▸ **Work item**:
Using the records that follow, work out how many lines hold the string "mkLru" and provide that number only.

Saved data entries
(* ===== verification/GoStd.v ===== *)
(** * The parts of Go and its standard library the source uses

    Byte strings, machine integers, [time], [strings], [encoding/hex],
    [io.Reader], [sort.Slice] and IEEE-754 doubles. Nothing here models
    code of the repository; the component files do. *)
From Stdlib Require Export Floats.SpecFloat.
From Stdlib Require Import Strings.Ascii.
From stdpp Require Export pretty.
From S2P Require Import Prelude.
Global Open Scope go_scope.
Global Open Scope Z_scope.

(** ** Byte slices *)
Abbreviation bytes := (list byte).

(** [int64(len(b))]. *)
Definition len {A} (l : list A) : Z := Z.of_nat (length l).

Lemma len_nonneg {A} (l : list A) : 0 <= len l.
Proof. unfold len. lia. Qed.
#[export] Hint Resolve len_nonneg : core.

Lemma len_cons {A} (x : A) l : len (x :: l) = 1 + len l.
Proof. unfold len. cbn. lia. Qed.
Lemma len_app {A} (l k : list A) : len (l ++ k) = len l + len k.
Proof. unfold len. rewrite length_app. lia. Qed.

(** [b[:n]] and [b[n:]] with a [Z] bound, structural on the slice. *)
Fixpoint takeZ {A} (n : Z) (l : list A) : list A :=
  match l with
  | [] => []
  | x :: l' => if n <=? 0 then [] else x :: takeZ (n - 1) l'
  end.
Fixpoint dropZ {A} (n : Z) (l : list A) : list A :=
  match l with
  | [] => []
  | x :: l' => if n <=? 0 then l else dropZ (n - 1) l'
  end.

Lemma takeZ_dropZ {A} n (l : list A) : takeZ n l ++ dropZ n l = l.
Proof.
  revert n. induction l as [|x l IH]; intros n; [done|]. cbn.
  destruct (n <=? 0); [done|]. cbn. by rewrite IH.
Qed.

Lemma takeZ_ge {A} n (l : list A) : len l <= n -> takeZ n l = l.
Proof.
  unfold len. revert n. induction l as [|x l IH]; intros n Hn; [done|].
  cbn in *. destruct (Z.leb_spec n 0); [lia|]. f_equal. apply IH. lia.
Qed.

Lemma len_takeZ {A} n (l : list A) : 0 <= n -> len (takeZ n l) = Z.min n (len l).
Proof.
  unfold len. revert n. induction l as [|x l IH]; intros n Hn; cbn; [lia|].
  destruct (Z.leb_spec n 0); cbn; [lia|]. specialize (IH (n - 1)). lia.
Qed.

Lemma len_dropZ {A} n (l : list A) : 0 <= n -> len (dropZ n l) = Z.max 0 (len l - n).
Proof.
  intros Hn. pose proof (f_equal len (takeZ_dropZ n l)) as H.
  rewrite len_app, len_takeZ in H by done. pose proof (len_nonneg l). lia.
Qed.

Lemma takeZ_take {A} n (l : list A) : takeZ n l = take (Z.to_nat n) l.
Proof.
  revert n. induction l as [|x l IH]; intros n; cbn; [by rewrite take_nil|].
  destruct (Z.leb_spec n 0).
  - by replace (Z.to_nat n) with 0%nat by lia.
  - replace (Z.to_nat n) with (S (Z.to_nat (n - 1))) by lia. cbn. by rewrite IH.
Qed.

Lemma dropZ_drop {A} n (l : list A) : dropZ n l = drop (Z.to_nat n) l.
Proof.
  revert n. induction l as [|x l IH]; intros n; cbn; [by rewrite drop_nil|].
  destruct (Z.leb_spec n 0).
  - by replace (Z.to_nat n) with 0%nat by lia.
  - replace (Z.to_nat n) with (S (Z.to_nat (n - 1))) by lia. cbn. by rewrite IH.
Qed.

Lemma len_nil {A} (l : list A) : len l = 0 -> l = [].
Proof. destruct l; [done|]. unfold len. cbn. lia. Qed.

(** ** Machine integers *)
Definition maxInt64 : Z := 2 ^ 63 - 1.
Definition wrap64 (z : Z) : Z := (z + 2 ^ 63) mod 2 ^ 64 - 2 ^ 63.
Definition wrapU64 (z : Z) : Z := z mod 2 ^ 64.
Definition wrap32 (z : Z) : Z := (z + 2 ^ 31) mod 2 ^ 32 - 2 ^ 31.
Definition int64_range (z : Z) : Prop := - 2 ^ 63 <= z < 2 ^ 63.

Lemma wrap64_small z : int64_range z -> wrap64 z = z.
Proof. unfold int64_range, wrap64. intros H. rewrite Z.mod_small; lia. Qed.

Lemma wrap64_range z : int64_range (wrap64 z).
Proof.
  unfold int64_range, wrap64. pose proof (Z.mod_pos_bound (z + 2 ^ 63) (2 ^ 64)). lia.
Qed.

Lemma wrap32_small z : - 2 ^ 31 <= z < 2 ^ 31 -> wrap32 z = z.
Proof. unfold wrap32. intros H. rewrite Z.mod_small; lia. Qed.

Lemma wrap64_add z n : wrap64 (wrap64 z + n) = wrap64 (z + n).
Proof.
  unfold wrap64. f_equal.
  replace ((z + 2 ^ 63) mod 2 ^ 64 - 2 ^ 63 + n + 2 ^ 63) with ((z + 2 ^ 63) mod 2 ^ 64 + n) by lia.
  rewrite Z.add_mod_idemp_l by done. f_equal. lia.
Qed.

Lemma wrapU64_small z : 0 <= z < 2 ^ 64 -> wrapU64 z = z.
Proof. apply Z.mod_small. Qed.

(** ** [time]

    A [time.Time] is its Unix time in nanoseconds; the zero [Time] is
    year 1. A [time.Duration] is an [int64] of nanoseconds. *)
Definition Time : Type := Z.
Definition zeroTime : Time := -62135596800 * 1000000000.
Definition IsZero (t : Time) : bool := t =? zeroTime.
Definition After (t u : Time) : bool := u <? t.
Definition Before (t u : Time) : bool := t <? u.
Definition Millisecond : Z := 1000000.
Definition Second : Z := 1000 * Millisecond.
Definition Minute : Z := 60 * Second.
Definition Hour : Z := 60 * Minute.

(** [t.Sub(u)] saturates at the extreme durations. *)
Definition Sub (t u : Time) : Z := Z.max (- 2 ^ 63) (Z.min (t - u) maxInt64).

(** ** [strings] *)
Fixpoint HasPrefix (s p : string) : bool :=
  match p, s with
  | EmptyString, _ => true
  | String c p', String d s' => Ascii.eqb c d && HasPrefix s' p'
  | String _ _, EmptyString => false
  end.

(** [s[n:]] and [s[:n]]. *)
Fixpoint sdrop (n : nat) (s : string) : string :=
  match n, s with
  | O, _ => s
  | S n', String _ s' => sdrop n' s'
  | S _, EmptyString => EmptyString
  end.
Fixpoint stake (n : nat) (s : string) : string :=
  match n, s with
  | S n', String c s' => String c (stake n' s')
  | _, _ => EmptyString
  end.

Definition TrimPrefix (s p : string) : string :=
  if HasPrefix s p then sdrop (String.length p) s else s.

Definition HasSuffix (s suf : string) : bool :=
  (String.length suf <=? String.length s)%nat
  && String.eqb (sdrop (String.length s - String.length suf) s) suf.

(** [strings.Contains]. *)
Fixpoint Contains (s sub : string) : bool :=
  HasPrefix s sub ||
  match s with
  | EmptyString => false
  | String _ s' => Contains s' sub
  end.

(** [strings.ContainsRune] for an ASCII rune. *)
Fixpoint ContainsRune (s : string) (c : ascii) : bool :=
  match s with
  | EmptyString => false
  | String d s' => Ascii.eqb c d || ContainsRune s' c
  end.

(** [strings.Split(s, sep)] for a one-byte separator: at least one piece. *)
Fixpoint Split (s : string) (sep : ascii) : list string :=
  match s with
  | EmptyString => [EmptyString]
  | String c s' =>
      if Ascii.eqb c sep then EmptyString :: Split s' sep
      else match Split s' sep with
           | [] => [String c EmptyString]
           | p :: ps => String c p :: ps
           end
  end.

(** [strings.SplitN(s, sep, 2)]. *)
Fixpoint SplitN2 (s : string) (sep : ascii) : list string :=
  match s with
  | EmptyString => [EmptyString]
  | String c s' =>
      if Ascii.eqb c sep then [EmptyString; s']
      else match SplitN2 s' sep with
           | [] => [String c EmptyString]
           | p :: ps => String c p :: ps
           end
  end.

(** Byte-wise string order ([<] on Go strings). *)
Fixpoint str_ltb (s t : string) : bool :=
  match s, t with
  | _, EmptyString => false
  | EmptyString, String _ _ => true
  | String c s', String d t' =>
      let cn := N_of_ascii c in let dn := N_of_ascii d in
      (cn <? dn)%N || ((cn =? dn)%N && str_ltb s' t')
  end.

(** [strings.ToLower] on ASCII. *)
Definition lower_ascii (c : ascii) : ascii :=
  let n := N_of_ascii c in
  if ((65 <=? n) && (n <=? 90))%N then ascii_of_N (n + 32) else c.
Fixpoint ToLower (s : string) : string :=
  match s with
  | EmptyString => EmptyString
  | String c s' => String (lower_ascii c) (ToLower s')
  end.

Lemma Split_nonempty s sep : Split s sep <> [].
Proof.
  induction s as [|c s IH]; cbn -[Ascii.eqb]; [done|].
  destruct (Ascii.eqb c sep); [done|]. by destruct (Split s sep).
Qed.

Lemma HasPrefix_app p s : HasPrefix (p +:+ s) p = true.
Proof.
  induction p as [|c p IH]; [by destruct s|].
  change (Ascii.eqb c c && HasPrefix (p +:+ s) p = true). by rewrite Ascii.eqb_refl.
Qed.

Lemma sapp_assoc (s t u : string) : (s +:+ t) +:+ u = s +:+ (t +:+ u).
Proof. induction s as [|c s IH]; [done|]. exact (f_equal (String c) IH). Qed.

Lemma slength_app s t : String.length (s +:+ t) = (String.length s + String.length t)%nat.
Proof. induction s as [|c s IH]; [done|]. change (S (String.length (s +:+ t)) = S (String.length s + String.length t)). by rewrite IH. Qed.

Lemma sdrop_app s t : sdrop (String.length s) (s +:+ t) = t.
Proof. induction s as [|c s IH]; [done|]. exact IH. Qed.

Lemma HasSuffix_app s t : HasSuffix (s +:+ t) t = true.
Proof.
  unfold HasSuffix. rewrite slength_app.
  replace (String.length s + String.length t - String.length t)%nat with (String.length s) by lia.
  rewrite sdrop_app, String.eqb_refl, andb_true_r. apply Nat.leb_le. lia.
Qed.

Lemma sapp_inj_r s s' t : s +:+ t = s' +:+ t -> s = s'.
Proof.
  revert s'. induction s as [|c s IH]; intros [|d s'] Heq; try done.
  - apply (f_equal String.length) in Heq.
    change (String.length t = S (String.length (s' +:+ t))) in Heq. rewrite slength_app in Heq. lia.
  - apply (f_equal String.length) in Heq.
    change (S (String.length (s +:+ t)) = String.length t) in Heq. rewrite slength_app in Heq. lia.
  - change (String c (s +:+ t) = String d (s' +:+ t)) in Heq. injection Heq as -> Heq. by rewrite (IH _ Heq).
Qed.

Lemma str_ltb_irrefl s : str_ltb s s = false.
Proof. induction s as [|c s IH]; cbn; [done|]. by rewrite N.ltb_irrefl, N.eqb_refl, IH. Qed.

Lemma str_ltb_trans s t u : str_ltb s t = true -> str_ltb t u = true -> str_ltb s u = true.
Proof.
  revert t u. induction s as [|c s IH]; intros [|d t] [|e u]; cbn; try done.
  rewrite !orb_true_iff, !andb_true_iff, !N.ltb_lt, !N.eqb_eq.
  intros [H1|[H1 H1']] [H2|[H2 H2']].
  - left; lia.
  - left; lia.
  - left; lia.
  - right. split; [lia|]. by eapply IH.
Qed.

(** ** [encoding/hex] *)
Definition hex_digit (n : N) : ascii :=
  if (n <? 10)%N then ascii_of_N (48 + n) else ascii_of_N (87 + n).

Definition unhex_digit (c : ascii) : option N :=
  let n := N_of_ascii c in
  if ((48 <=? n) && (n <=? 57))%N then Some (n - 48)%N
  else if ((97 <=? n) && (n <=? 102))%N then Some (n - 87)%N
  else if ((65 <=? n) && (n <=? 70))%N then Some (n - 55)%N
  else None.

Fixpoint hex_encode (b : bytes) : string :=
  match b with
  | [] => EmptyString
  | x :: b' =>
      let n := Byte.to_N x in
      String (hex_digit (n / 16)) (String (hex_digit (n mod 16)) (hex_encode b'))
  end.

Fixpoint hex_decode (s : string) : result bytes :=
  match s with
  | EmptyString => Ok []
  | String c EmptyString => Err (ErrNew "encoding/hex: odd length hex string")
  | String c (String d s') =>
      match unhex_digit c, unhex_digit d with
      | Some h, Some l =>
          match Byte.of_N (h * 16 + l), hex_decode s' with
          | Some x, Ok b => Ok (x :: b)
          | None, _ => Err (ErrNew "encoding/hex: invalid byte")
          | _, Err e => Err e
          end
      | _, _ => Err (ErrNew "encoding/hex: invalid byte")
      end
  end.

Lemma hex_decode_encode b : hex_decode (hex_encode b) = Ok b.
Proof.
  induction b as [|x b IH]; [done|]. cbn [hex_encode hex_decode].
  rewrite IH. by destruct x.
Qed.

Lemma hex_encode_inj b b' : hex_encode b = hex_encode b' -> b = b'.
Proof.
  intros H. apply (f_equal hex_decode) in H. rewrite !hex_decode_encode in H.
  by injection H.
Qed.

(** ** [io.Reader]

    A reader delivers [rd_bytes] and then either [io.EOF] ([None]) or an
    error. *)
Record reader := mkReader { rd_bytes : bytes; rd_err : option error }.
Definition bytes_NewReader (b : bytes) : reader := mkReader b None.

(** [io.ReadAll]. *)
Definition ReadAll (r : reader) : result bytes :=
  match rd_err r with None => Ok (rd_bytes r) | Some e => Err e end.

(** [io.LimitReader(r, n)]: after [n] bytes it reports [io.EOF] without
    reading the underlying reader any further. *)
Definition LimitReader (r : reader) (n : Z) : reader :=
  if n <=? len (rd_bytes r) then mkReader (takeZ n (rd_bytes r)) None else r.

(** ** [sort.Slice]: a stable insertion sort for a boolean [less]. *)
Section sort.
Context {A : Type} (less : A -> A -> bool).

Fixpoint sort_insert (x : A) (l : list A) : list A :=
  match l with
  | [] => [x]
  | y :: l' => if less x y then x :: l else y :: sort_insert x l'
  end.

Definition sort_Slice (l : list A) : list A := foldl (fun acc x => sort_insert x acc) [] l.

Lemma sort_insert_perm x l : sort_insert x l ≡ₚ x :: l.
Proof.
  induction l as [|y l IH]; cbn; [done|]. destruct (less x y); [done|].
  rewrite IH. by constructor.
Qed.

Lemma sort_Slice_perm l : sort_Slice l ≡ₚ l.
Proof.
  unfold sort_Slice.
  enough (H : forall acc, foldl (fun acc x => sort_insert x acc) acc l ≡ₚ acc ++ l)
    by (by rewrite H).
  induction l as [|x l IH]; intros acc; cbn; [by rewrite app_nil_r|].
  rewrite IH, sort_insert_perm. cbn. by rewrite Permutation_middle.
Qed.
End sort.

(** ** [float64]: IEEE-754 binary64 *)
Definition float64 : Type := spec_float.
Definition f64_of_Z (z : Z) : float64 := binary_normalize 53 1024 z 0 false.
Definition f64_div (x y : float64) : float64 := SFdiv 53 1024 x y.
Definition f64_mul (x y : float64) : float64 := SFmul 53 1024 x y.
Definition f64_ltb (x y : float64) : bool := SFltb x y.
Definition f64_leb (x y : float64) : bool := SFleb x y.
Definition f64_eqb (x y : float64) : bool := SFeqb x y.
Definition f64_isNaN (x : float64) : bool := match x with S754_nan => true | _ => false end.

(** A decimal constant [n/d]: both are exact, the division rounds once. *)
Definition f64_lit (n d : Z) : float64 := f64_div (f64_of_Z n) (f64_of_Z d).

(** [int64(x)] of a finite double: truncation toward zero. The result for
    a NaN, an infinity or an out-of-range value is left to the platform by
    the language; the model takes amd64's [-2^63]. *)
Definition f64_to_int64 (x : float64) : Z :=
  match x with
  | S754_zero _ => 0
  | S754_finite sg m e =>
      let a := if e <? 0 then Z.pos m / 2 ^ (- e) else Z.pos m * 2 ^ e in
      let z := if sg then - a else a in
      if (- 2 ^ 63 <=? z) && (z <? 2 ^ 63) then z else - 2 ^ 63
  | _ => - 2 ^ 63
  end.

Example f64_tenth : f64_lit 1 10 = S754_finite false 7205759403792794 (-56).
Proof. reflexivity. Qed.
(* ===== verification/LruCore.v ===== *)
(** * The LRU bookkeeping of pkg/hotcache

    [MemoryCache] and [DiskCache] keep the same structure: two
    doubly-linked lists ([hot], [main], most recently used first), a hash
    map from blob ID to list element, and byte counters. This file models
    it once over an entry type; the elements of [container/list] are
    handles into a heap, so an element is shared by the list and the map
    as it is in Go. *)
From S2P Require Import Prelude GoStd HotCache.
Local Open Scope Z_scope.

(** What the bookkeeping reads of an entry. *)
Class CacheEntry (E : Type) := {
  e_blobID : E -> string;
  e_size : E -> Z;
  e_pinned : E -> bool;
  e_nonEvictable : E -> bool
}.

Record lru (E : Type) := mkLru {
  policy : EvictionPolicy;
  hot : list nat;
  main : list nat;
  index : gmap string nat;
  heap : gmap nat E;
  nextEl : nat;
  bytesUsed : Z;
  hotLimit : Z;
  hotBytes : Z;
  stats : Stats
}.
Arguments mkLru {E}.
Arguments policy {E}.  Arguments hot {E}.  Arguments main {E}.  Arguments index {E}.
Arguments heap {E}.  Arguments nextEl {E}.  Arguments bytesUsed {E}.
Arguments hotLimit {E}.  Arguments hotBytes {E}.  Arguments stats {E}.
#[export] Instance eta_lru {E} : Eta (lru E) :=
  fun c => mkLru (policy c) (hot c) (main c) (index c) (heap c) (nextEl c) (bytesUsed c)
    (hotLimit c) (hotBytes c) (stats c).

(** [container/list]: [l.Remove(el)] and [l.MoveToFront(el)]; both are
    no-ops on an element of another list. *)
Definition listRemove (el : nat) (l : list nat) : list nat := filter (fun x => x <> el) l.
Definition listMoveToFront (el : nat) (l : list nat) : list nat :=
  if bool_decide (el ∈ l) then el :: listRemove el l else l.

Section ops.
Context {E : Type} `{CacheEntry E}.
Implicit Types (c : lru E) (e : E) (el : nat).

(** The cache built by both constructors. *)
Definition newLru (p : EvictionPolicy) : lru E :=
  mkLru p [] [] ∅ ∅ 0 0 (hotLimitOf p) 0 (mkStats 0 0 (MaxBytes p) 0 0 0).

(** [removeLocked]. *)
Definition removeLocked (el : nat) (c : lru E) : lru E :=
  match heap c !! el with
  | None => c
  | Some entry =>
      let sz := e_size entry in
      let c := if e_pinned entry
               then c <| hot := listRemove el (hot c) |> <| hotBytes := hotBytes c - sz |>
               else c <| main := listRemove el (main c) |> in
      let c := c <| heap := delete el (heap c) |> in
      let c := c <| index := delete (e_blobID entry) (index c) |> in
      let c := c <| bytesUsed := bytesUsed c - sz |> in
      c <| stats := (stats c) <| Entries := Z.of_nat (size (index c)) |>
                              <| BytesUsed := bytesUsed c |>
                              <| Evictions := Evictions (stats c) + 1 |> |>
  end.

(** [for back != nil && back.nonEvictable { back = back.Prev() }] on the
    reversed list. *)
Fixpoint walkPrev (h : gmap nat E) (l : list nat) : option nat :=
  match l with
  | [] => None
  | el :: l' =>
      match h !! el with
      | None => None
      | Some entry => if e_nonEvictable entry then walkPrev h l' else Some el
      end
  end.

(** The loop of [evictMainLocked]; the caller passes enough fuel. *)
Fixpoint evictMainLoop (fuel : nat) (incoming : Z) (c : lru E) : lru E :=
  match fuel with
  | O => c
  | S fuel' =>
      if bytesUsed c + incoming >? MaxBytes (policy c) then
        let l := match main c with [] => hot c | _ => main c end in
        match walkPrev (heap c) (rev l) with
        | None => c
        | Some back => evictMainLoop fuel' incoming (removeLocked back c)
        end
      else c
  end.

Definition evictMainLocked (incoming : Z) (c : lru E) : lru E :=
  if MaxBytes (policy c) <=? 0 then c
  else evictMainLoop (S (length (hot c) + length (main c))) incoming c.

(** [evictHotLocked]. *)
Fixpoint evictHotLoop (fuel : nat) (incoming : Z) (c : lru E) : lru E :=
  match fuel with
  | O => c
  | S fuel' =>
      if hotBytes c + incoming >? hotLimit c then
        match walkPrev (heap c) (rev (hot c)) with
        | None => c
        | Some back => evictHotLoop fuel' incoming (removeLocked back c)
        end
      else c
  end.

Definition evictHotLocked (incoming : Z) (c : lru E) : lru E :=
  if hotLimit c <=? 0 then c
  else evictHotLoop (S (length (hot c))) incoming c.

(** The tail of [Put]: push the new element and account for it. *)
Definition pushEntry (pin : bool) (entry : E) (sz : Z) (c : lru E) : lru E :=
  let el := nextEl c in
  let c := c <| heap := <[el := entry]> (heap c) |> <| nextEl := S el |> in
  let c := if pin
           then c <| hot := el :: hot c |> <| hotBytes := hotBytes c + sz |>
           else c <| main := el :: main c |> in
  let c := c <| index := <[e_blobID entry := el]> (index c) |> in
  let c := c <| bytesUsed := bytesUsed c + sz |> in
  c <| stats := (stats c) <| Entries := Z.of_nat (size (index c)) |>
                          <| BytesUsed := bytesUsed c |> |>.

(** [delete] of an existing entry for the key ([if existing, ok := ...]). *)
Definition removeExisting (id : string) (c : lru E) : lru E :=
  match index c !! id with
  | Some el => removeLocked el c
  | None => c
  end.

(** A hit: the entry is updated in place and its element moved to the
    front of its list. *)
Definition touch (el : nat) (f : E -> E) (c : lru E) : lru E :=
  match heap c !! el with
  | None => c
  | Some entry =>
      let c := c <| heap := <[el := f entry]> (heap c) |> in
      let c := c <| stats := (stats c) <| Hits := Hits (stats c) + 1 |> |> in
      if e_pinned entry then c <| hot := listMoveToFront el (hot c) |>
      else c <| main := listMoveToFront el (main c) |>
  end.

Definition miss (c : lru E) : lru E :=
  c <| stats := (stats c) <| Misses := Misses (stats c) + 1 |> |>.
End ops.

(** ** Entries and sizes *)
Create Rewrite HintDb lru.

Section entries.
Context {E : Type} `{CacheEntry E}.
Implicit Types (h : gmap nat E) (l : list nat) (el : nat).

(** The entries of a list of elements, most recently used first. *)
Definition entries (h : gmap nat E) (l : list nat) : list E := omap (fun el => h !! el) l.

Definition sumSizes (l : list E) : Z := foldr (fun e acc => e_size e + acc) 0 l.

Lemma sumSizes_app (l k : list E) : sumSizes (l ++ k) = sumSizes l + sumSizes k.
Proof. unfold sumSizes. induction l as [|e l IH]; cbn; [lia|]. rewrite IH. lia. Qed.

Lemma sumSizes_rev (l : list E) : sumSizes (rev l) = sumSizes l.
Proof.
  induction l as [|e l IH]; [done|]. cbn [rev]. rewrite sumSizes_app, IH.
  unfold sumSizes. cbn. lia.
Qed.

Lemma entries_app h l k : entries h (l ++ k) = entries h l ++ entries h k.
Proof. apply omap_app. Qed.

Lemma entries_cons h el e l : h !! el = Some e -> entries h (el :: l) = e :: entries h l.
Proof. intros Hel. cbn. by rewrite Hel. Qed.

Lemma entries_rev h l : entries h (rev l) = rev (entries h l).
Proof.
  induction l as [|el l IH]; [done|]. cbn [rev]. rewrite entries_app, IH. cbn.
  by destruct (h !! el); cbn; rewrite ?app_nil_r.
Qed.

Lemma entries_ext h h' l :
  (forall el, el ∈ l -> h !! el = h' !! el) -> entries h l = entries h' l.
Proof.
  unfold entries. induction l as [|el l IH]; intros Heq; [done|]. cbn.
  rewrite (Heq el) by set_solver. by rewrite IH by set_solver.
Qed.

Lemma entries_delete h el l : el ∉ l -> entries (delete el h) l = entries h l.
Proof.
  intros Hn. apply entries_ext. intros el' Hel'.
  apply lookup_delete_ne. set_solver.
Qed.

Lemma entries_insert h el e l : el ∉ l -> entries (<[el := e]> h) l = entries h l.
Proof.
  intros Hn. apply entries_ext. intros el' Hel'.
  apply lookup_insert_ne. set_solver.
Qed.

Lemma elem_of_entries h l e : e ∈ entries h l <-> exists el, el ∈ l /\ h !! el = Some e.
Proof. apply list_elem_of_omap. Qed.

Lemma entries_nil h l : (forall el, el ∈ l -> is_Some (h !! el)) -> entries h l = [] -> l = [].
Proof.
  destruct l as [|el l]; [done|]. intros Hs Hn. exfalso.
  destruct (Hs el) as [e He]; [set_solver|]. cbn in Hn. by rewrite He in Hn.
Qed.

Lemma listRemove_split el l1 l2 :
  el ∉ l1 -> el ∉ l2 -> listRemove el (l1 ++ el :: l2) = l1 ++ l2.
Proof.
  intros H1 H2. unfold listRemove. rewrite filter_app, filter_cons_False by naive_solver.
  by rewrite !list_filter_all by (apply Forall_forall; set_solver).
Qed.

▸ **Your response**:
4